Mobile devices to support data capture and access from a patient‘s bedside or trolley;

Mobile infrastructure such as a secured, wireless LAN network. Many hospitals are likely to seek enterpriseclass

wireless solutions, with uniform coverage/signal strength and high bandwidth. The aim would be to provide a single managed platform which hosts a full range of services (3G cellular, Wi-Fi, medical telemetry, along with a wide range of mission- and life-critical wireless applications) and is delivered to a diverse range of wireless devices, and

Mobile applications which support access to patient data to authorised personnel, throughout the hospital and beyond.

In the medium-term, one of the key trends likely to shape the MPoC industry will be intelligent, decision support for medical information delivered via mobile devices.

Advocacy Groups Step in

MPoC has received a powerful boost in the shape of mHealth Initiative (mHI), a Massachussets, US-based non-profit advocacy group, supported by the Medical Records Institute (MRI), and open to vendors, groups and individuals with an interest in the field.

The mHealth Initiative is headed by MRI Vice President Claudia Tessier, formerly with the Mobile Health Care Alliance (MoHCA).

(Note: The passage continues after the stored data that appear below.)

(* ===== verification/Printfmt.v ===== *)
(** Formatted output: [lib/printfmt.c], with the kernel's [kern/printf.c] and the buffers
    of [lib/printf.c] and [snprintf] as its clients.

    [vprintfmt] is written against two operations on a state of the caller's choosing:
    [load], which reads a byte of memory, and [putch].  A variable argument list is the list
    of its 32-bit words.  String literals live where the linker put them ([Rodata]). *)

From S2P Require Import Prelude Mmu Mem CString.

(** Addresses of the literals of [lib/printfmt.c]; [error_string e] is the entry of the
    table, 0 for a hole. *)
Class Rodata := {
  lit_null : Z;         (* "(null)" *)
  lit_error_d : Z;      (* "error %d" *)
  lit_s : Z;            (* "%s" *)
  error_string : Z -> Z;
}.

Definition u64 (x : Z) : Z := x mod 2 ^ 64.
Definition s64 (x : Z) : Z := if u64 x <? 2 ^ 63 then u64 x else u64 x - 2 ^ 64.

(** Characters of format strings. *)
Definition chr_percent : Z := 37.
Definition chr_star : Z := 42.
Definition chr_dot : Z := 46.
Definition chr_1 : Z := 49.
Definition chr_question : Z := 63.
Definition chr_hash : Z := 35.
Definition chr_tilde : Z := 126.
Definition chr_c : Z := 99.
Definition chr_d : Z := 100.
Definition chr_e : Z := 101.
Definition chr_l : Z := 108.
Definition chr_o : Z := 111.
Definition chr_p : Z := 112.
Definition chr_s : Z := 115.
Definition chr_u : Z := 117.

Section Fmt.
Context {Lit : Rodata} {S : Type} (load : Z -> M S Z) (putch : Z -> M S unit).

(** [while (--width > 0) putch(padc)], for [width - 1] characters. *)
Fixpoint put_pad (n : nat) (padc : Z) : M S unit :=
  match n with O => ret tt | Datatypes.S n => putch padc ;;; put_pad n padc end.

(** [printnum]; 64 levels are enough for any 64-bit number. *)
Fixpoint printnum (fuel : nat) (num base width padc : Z) : M S unit :=
  match fuel with
  | O => out_of_fuel
  | Datatypes.S fuel =>
      (if base <=? num then printnum fuel (num / base) base (s32 (width - 1)) padc
       else put_pad (Z.to_nat (width - 1)) padc) ;;;
      putch (digit_char (num mod base))
  end.

(** One word of the argument list. *)
Definition va_word (ap : list Z) : M S (Z * list Z) :=
  match ap with w :: ap => ret (w, ap) | [] => wild end.

Definition getuint (ap : list Z) (lflag : Z) : M S (Z * list Z) :=
  if 2 <=? lflag then
    let* ' (lo, ap) := va_word ap in
    let* ' (hi, ap) := va_word ap in
    ret (u32 lo + 2 ^ 32 * u32 hi, ap)
  else let* ' (w, ap) := va_word ap in ret (u32 w, ap).

Definition getint (ap : list Z) (lflag : Z) : M S (Z * list Z) :=
  if 2 <=? lflag then
    let* ' (lo, ap) := va_word ap in
    let* ' (hi, ap) := va_word ap in
    ret (s64 (u32 lo + 2 ^ 32 * u32 hi), ap)
  else let* ' (w, ap) := va_word ap in ret (s32 w, ap).

(** The width or precision field: [ch] is its first digit; the result is the number and the
    position behind it. *)
Fixpoint field (fuel : nat) (fmt ch precision : Z) : M S (Z * Z) :=
  match fuel with
  | O => out_of_fuel
  | Datatypes.S fuel =>
      let precision := s32 (precision * 10 + ch - chr_0) in
      let* c := load fmt in
      let ch := sc c in
      if (ch <? chr_0) || (chr_9 <? ch) then ret (precision, fmt)
      else field fuel (u32 (fmt + 1)) ch precision
  end.

(** [strnlen(p, size)] of [lib/string.c] through [load]. *)
Fixpoint strnlen_at (fuel : nat) (p size n : Z) : M S Z :=
  match fuel with
  | O => out_of_fuel
  | Datatypes.S fuel =>
      if size =? 0 then ret n
      else
        let* c := load p in
        if c =? 0 then ret n else strnlen_at fuel (u32 (p + 1)) (size - 1) (s32 (n + 1))
  end.

(** The characters of a string: the width that is left.  The character is read before the
    precision is tested. *)
Fixpoint put_string (fuel : nat) (p precision width : Z) (altflag : bool) : M S Z :=
  match fuel with
  | O => out_of_fuel
  | Datatypes.S fuel =>
      let* c := load p in
      let ch := sc c in
      if ch =? 0 then ret width
      else if (precision <? 0) || (0 <=? precision - 1) then
        (if altflag && ((ch <? chr_space) || (chr_tilde <? ch)) then putch chr_question else putch ch) ;;;
        put_string fuel (u32 (p + 1)) (if precision <? 0 then precision else precision - 1) (s32 (width - 1)) altflag
      else ret width
  end.

(** [for (fmt--; fmt[-1] != '%'; fmt--)] *)
Fixpoint rewind (fuel : nat) (fmt : Z) : M S Z :=
  match fuel with
  | O => out_of_fuel
  | Datatypes.S fuel =>
      let* c := load (u32 (fmt - 1)) in
      if sc c =? chr_percent then ret fmt else rewind fuel (u32 (fmt - 1))
  end.

(** Where the formatter is: in text, or in a directive behind its ['%']. *)
Inductive mode :=
  | Text
  | Directive (padc width precision lflag : Z) (altflag : bool).

Definition put_number (num base width padc : Z) : M S unit := printnum 64 num base width padc.

(** [process_precision] *)
Definition process_precision (padc width precision lflag : Z) (altflag : bool) : mode :=
  if width <? 0 then Directive padc precision (-1) lflag altflag
  else Directive padc width precision lflag altflag.

Definition is_width (ch : Z) : bool := (chr_1 <=? ch) && (ch <=? chr_9).

Fixpoint vprintfmt (fuel : nat) (md : mode) (fmt : Z) (ap : list Z) : M S unit :=
  match fuel with
  | O => out_of_fuel
  | Datatypes.S fuel =>
      let* ch := load fmt in
      let fmt := u32 (fmt + 1) in
      match md with
      | Text =>
          if ch =? chr_percent then vprintfmt fuel (Directive chr_space (-1) (-1) 0 false) fmt ap
          else if ch =? 0 then ret tt
          else putch ch ;;; vprintfmt fuel Text fmt ap
      | Directive padc width precision lflag altflag =>
          if ch =? chr_minus then vprintfmt fuel (Directive chr_minus width precision lflag altflag) fmt ap
          else if ch =? chr_0 then vprintfmt fuel (Directive chr_0 width precision lflag altflag) fmt ap
          else if is_width ch then
            let* ' (precision, fmt) := field fuel fmt ch 0 in
            vprintfmt fuel (process_precision padc width precision lflag altflag) fmt ap
          else if ch =? chr_star then
            let* ' (w, ap) := va_word ap in
            vprintfmt fuel (process_precision padc width (s32 w) lflag altflag) fmt ap
          else if ch =? chr_dot then
            vprintfmt fuel (Directive padc (if width <? 0 then 0 else width) precision lflag altflag) fmt ap
          else if ch =? chr_hash then vprintfmt fuel (Directive padc width precision lflag true) fmt ap
          else if ch =? chr_l then vprintfmt fuel (Directive padc width precision (s32 (lflag + 1)) altflag) fmt ap
          else if ch =? chr_c then
            let* ' (w, ap) := va_word ap in
            putch (s32 w) ;;; vprintfmt fuel Text fmt ap
          else if ch =? chr_e then
            let* ' (w, ap) := va_word ap in
            let err := if s32 w <? 0 then s32 (- s32 w) else s32 w in
            (if (MAXERROR <=? err) || (error_string err =? 0) then vprintfmt fuel Text lit_error_d [u32 err]
             else vprintfmt fuel Text lit_s [error_string err]) ;;;
            vprintfmt fuel Text fmt ap
          else if ch =? chr_s then
            let* ' (w, ap) := va_word ap in
            let p := if u32 w =? 0 then lit_null else u32 w in
            let* width :=
              (if (0 <? width) && negb (padc =? chr_minus) then
                 let* n := strnlen_at fuel p (u32 precision) 0 in
                 let width := s32 (width - n) in
                 put_pad (Z.to_nat width) padc ;;; ret (Z.min width 0)
               else ret width) in
            let* width := put_string fuel p precision width altflag in
            put_pad (Z.to_nat width) chr_space ;;;
            vprintfmt fuel Text fmt ap
          else if ch =? chr_d then
            let* ' (num, ap) := getint ap lflag in
            (if num <? 0 then putch chr_minus else ret tt) ;;;
            put_number (u64 (if num <? 0 then - num else num)) 10 width padc ;;;
            vprintfmt fuel Text fmt ap
          else if ch =? chr_u then
            let* ' (num, ap) := getuint ap lflag in
            put_number num 10 width padc ;;; vprintfmt fuel Text fmt ap
          else if ch =? chr_o then
            let* ' (num, ap) := getuint ap lflag in
            put_number num 8 width padc ;;; vprintfmt fuel Text fmt ap
          else if ch =? chr_p then
            putch chr_0 ;;; putch chr_x ;;;
            let* ' (w, ap) := va_word ap in
            put_number (u32 w) 16 width padc ;;; vprintfmt fuel Text fmt ap
          else if ch =? chr_x then
            let* ' (num, ap) := getuint ap lflag in
            put_number num 16 width padc ;;; vprintfmt fuel Text fmt ap
          else if ch =? chr_percent then putch chr_percent ;;; vprintfmt fuel Text fmt ap
          else
            putch chr_percent ;;;
            let* fmt := rewind fuel (u32 (fmt - 1)) in
            vprintfmt fuel Text fmt ap
      end
  end.
End Fmt.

Through mHI, she noted, “we will create a roadmap for the new health ecosystem based on mDevices, new software, new interoperability solutions and secure wireless transmission.“

Designing Pilot Projects: Tips and Tricks

According to interviews conducted with MPoC advocates, benchmarks to assess the value of a mobile system would consist essentially of both quantitative and qualitative factors.

Quantitative factors would consist, for example, of:

Improvements in the accuracy of EMR data;

Reduced in clinical data latency (time between capturing vital sign data and entering it into the EMR);

Increase in point of care charting beyond automated vitals sign acquisition and reduction in vital signs documentation time;

Reduction in the number of data items that needed to be transcribed and a consequent reduction in transcription error

Reduction in number of clinician logins per shift, and

Time savings per shift.

Qualitative advantages would principally concern nursing satisfaction:

Enhanced patient interaction;

Lightness and portability of equipment;

Easier transit/passage in built-up or otherwise-constrained areas, and

Reduction in administrative tasks such as login and notetaking or compiling and accessing documentation.